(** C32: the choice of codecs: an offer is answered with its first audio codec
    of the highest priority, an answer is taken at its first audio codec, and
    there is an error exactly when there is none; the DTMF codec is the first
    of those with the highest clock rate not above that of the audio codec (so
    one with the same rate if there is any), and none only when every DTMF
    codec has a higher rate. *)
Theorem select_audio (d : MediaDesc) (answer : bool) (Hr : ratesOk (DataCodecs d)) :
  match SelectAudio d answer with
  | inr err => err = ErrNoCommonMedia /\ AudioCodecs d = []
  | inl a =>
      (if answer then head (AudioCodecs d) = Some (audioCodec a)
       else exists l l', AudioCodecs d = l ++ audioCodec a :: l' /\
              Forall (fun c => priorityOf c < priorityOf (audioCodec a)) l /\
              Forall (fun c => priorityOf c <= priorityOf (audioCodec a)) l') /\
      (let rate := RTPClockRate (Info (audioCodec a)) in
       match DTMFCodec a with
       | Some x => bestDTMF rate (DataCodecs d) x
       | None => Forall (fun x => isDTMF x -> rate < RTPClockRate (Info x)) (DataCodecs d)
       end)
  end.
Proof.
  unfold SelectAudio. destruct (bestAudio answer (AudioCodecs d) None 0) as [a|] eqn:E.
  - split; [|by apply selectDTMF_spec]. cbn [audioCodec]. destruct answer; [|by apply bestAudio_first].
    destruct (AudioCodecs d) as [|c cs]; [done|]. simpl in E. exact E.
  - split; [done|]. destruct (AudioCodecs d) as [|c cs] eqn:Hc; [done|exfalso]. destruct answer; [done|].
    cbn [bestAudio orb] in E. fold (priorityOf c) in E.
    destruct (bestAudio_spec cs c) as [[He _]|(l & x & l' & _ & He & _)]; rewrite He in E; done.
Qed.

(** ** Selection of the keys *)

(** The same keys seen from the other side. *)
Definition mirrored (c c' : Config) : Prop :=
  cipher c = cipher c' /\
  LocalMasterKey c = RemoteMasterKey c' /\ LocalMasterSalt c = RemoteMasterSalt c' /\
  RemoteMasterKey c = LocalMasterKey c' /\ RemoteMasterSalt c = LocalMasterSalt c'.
========================================
§ **Task objective**:
Your answer should consist of the lines from the material that contain "Forall".

§ **Answer below**:
              Forall (fun c => priorityOf c < priorityOf (audioCodec a)) l /\
              Forall (fun c => priorityOf c <= priorityOf (audioCodec a)) l') /\
       | None => Forall (fun x => isDTMF x -> rate < RTPClockRate (Info x)) (DataCodecs d)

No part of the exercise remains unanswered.